Fig 2.

Analysis of GAL10 antisense transcript. (A) Schematic diagram showing the experimental strategy for the analysis of GAL10 antisense transcript. The P1 primer targeted toward the 5′ end of the GAL10 antisense transcript was extended by AMV reverse transcriptase-based reverse transcription at 42°C, and subsequently the extended primer was amplified by primer pairs targeted to the coding regions, M and N, of GAL10 and GAL7, respectively. (B) GAL10 antisense transcription in dextrose-containing growth medium. A yeast strain expressing Myc-tagged Rpb1p was grown in YPG medium to an OD₆₀₀ of 0.8 at 30°C and then switched to YPD medium for 3 h.
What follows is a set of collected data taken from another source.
Lemma collect_keeps_completion_order_witness :
  ∃ rs c', collect 3 0 (Ok <$> [status_only 404; status_only 200; status_only 500]) ∅ c0
             = (Ok rs, c') ∧
           bucket rs "broken" = [status_only 404; status_only 500] ∧
           bucket rs "working" = [status_only 200] ∧
           stdout c' = [Progress 3 3].
Proof.
  destruct (collect_keeps_completion_order 3 0
              [status_only 404; status_only 200; status_only 500] ∅ c0)
    as (rs & H & Hb).
  - repeat constructor; eexists; run.
  - eexists rs, _. split; [exact H|].
    split; [rewrite Hb; run|]. split; [rewrite Hb; run|run].
Defined.

Lemma check_urls_output_witness :
  ∃ rs c', check_urls lenient mixed cfg fifo three_urls c0 = (Ok rs, c') ∧
           stdout c' = [Checking 3 10; Progress 3 3; Text "Check completed!"] ∧
           files c' = ∅.
Proof.
  destruct (check_urls_output lenient mixed cfg fifo three_urls c0)
    as (os & done & rs & _ & _ & H & _).
  - cbn. lia.
  - unfold all_return, three_urls. probes_return.
  - eexists rs, _. split; [exact H|]. split; reflexivity.
Defined.

Lemma check_urls_returns_iff_witness :
  ¬ all_return lenient serve_ok cfg fifo ["example.com"; "http://["].
Proof.
  intros Hall.
  apply (check_urls_returns_iff lenient serve_ok cfg fifo ["example.com"; "http://["] c0)
    in Hall; [|cbn; lia].
  destruct Hall as [rs Hrs].
  assert (E : is_ok (fst (check_urls lenient serve_ok cfg fifo ["example.com"; "http://["] c0))
              = false) by run.
  rewrite Hrs in E. discriminate E.
Defined.


Lemma one_error_outcomes :
  all_outcomes one_error =
    [record_failure (RequestException "ConnectionError" "connection refused")
       (initial_result "https://badhost.invalid")].
Proof.
  unfold all_outcomes, one_error.
  now rewrite bucket_append_same, !bucket_append_other by discriminate.
Qed.

Lemma print_results_returns_witness :
  ∃ lines, print_results (Some one_error) c0 = (Ok tt, {| stdout := lines; files := ∅ |}) ∧
           length lines = 10%nat.
Proof.
  destruct (print_results_returns one_error c0) as (lines & H & Hl & _).
  - rewrite one_error_outcomes. intros o ->%list_elem_of_singleton.
    apply failure_printable.
  - rewrite one_error_outcomes. discriminate.
  - exists lines. split; [exact H|]. now rewrite Hl, one_error_outcomes.
Defined.

Lemma print_results_missing_key_witness :
  fst (print_results (Some (bucket_append ∅ "working" ∅)) c0) = Raise (KeyError "url").
Proof.
  rewrite (print_results_missing_key (bucket_append ∅ "working" ∅) ∅ [] c0);
    [reflexivity | apply bucket_append_same | reflexivity].
Defined.

Lemma csv_row_of_probe_witness :
  ∃ o, fst (check_url lenient unreachable cfg "badhost.invalid" w0) = Ok o ∧
       csv_row o = [VStr "https://badhost.invalid"; VNone; VStr "connection refused";
                    VInt 0; VBool true; VStr "ConnectionError"; VStr ""; VStr ""].
Proof.
  assert (Hn : normalize_url lenient (PyStr.strip "badhost.invalid")
               = Ok "https://badhost.invalid") by run.
  exact (csv_row_of_probe lenient unreachable cfg "badhost.invalid"
           "https://badhost.invalid" w0 Hn eq_refl).
Defined.

Lemma main_stops_without_urls_witness :
  ∃ out, main lenient serve_ok one_file no_args fifo c0 =
           (Ok tt, {| stdout := out ++ [Text "No URLs to check. Exiting."]; files := ∅ |}).
Proof.
  destruct (main_stops_without_urls lenient serve_ok one_file no_args fifo c0)
    as (out & H & _); [now left|].
  now exists out.
Defined.



End Cases.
Total RNA was isolated and analyzed following the experimental strategy as described in panel A. The primer pair targeted to the GAL10 coding sequence (region M) generated PCR product from cDNA synthesized by the P1 primer. Reverse transcriptase was not used in cDNA synthesis in the −RTase lane. (C) Amplification of genomic DNA using PCR primer pairs targeted to the GAL7, GAL10, and GAL1 coding sequences. The same primer pairs were used as in panels A and B. (D) RT-PCR analysis in dextrose-containing growth medium as described in panel B. (E) RT-PCR analysis in dextrose-containing growth medium as described in panel B using oligo(dT) primer. A yeast strain expressing Myc-tagged Rpb1p was grown in YPG medium to an OD₆₀₀ of 0.8 at 30°C and then transferred to YPG or YPD medium for 3 h. Gal, galactose; Dex, dextrose. (F) RT-PCR analysis as described in panel B in dextrose- and galactose-containing growth medium, using the P1 primer in cDNA synthesis. A yeast strain expressing Myc-tagged Rpb1p was grown as described in panel E. (G) RT-PCR analysis as described in panel B in galactose-containing growth medium.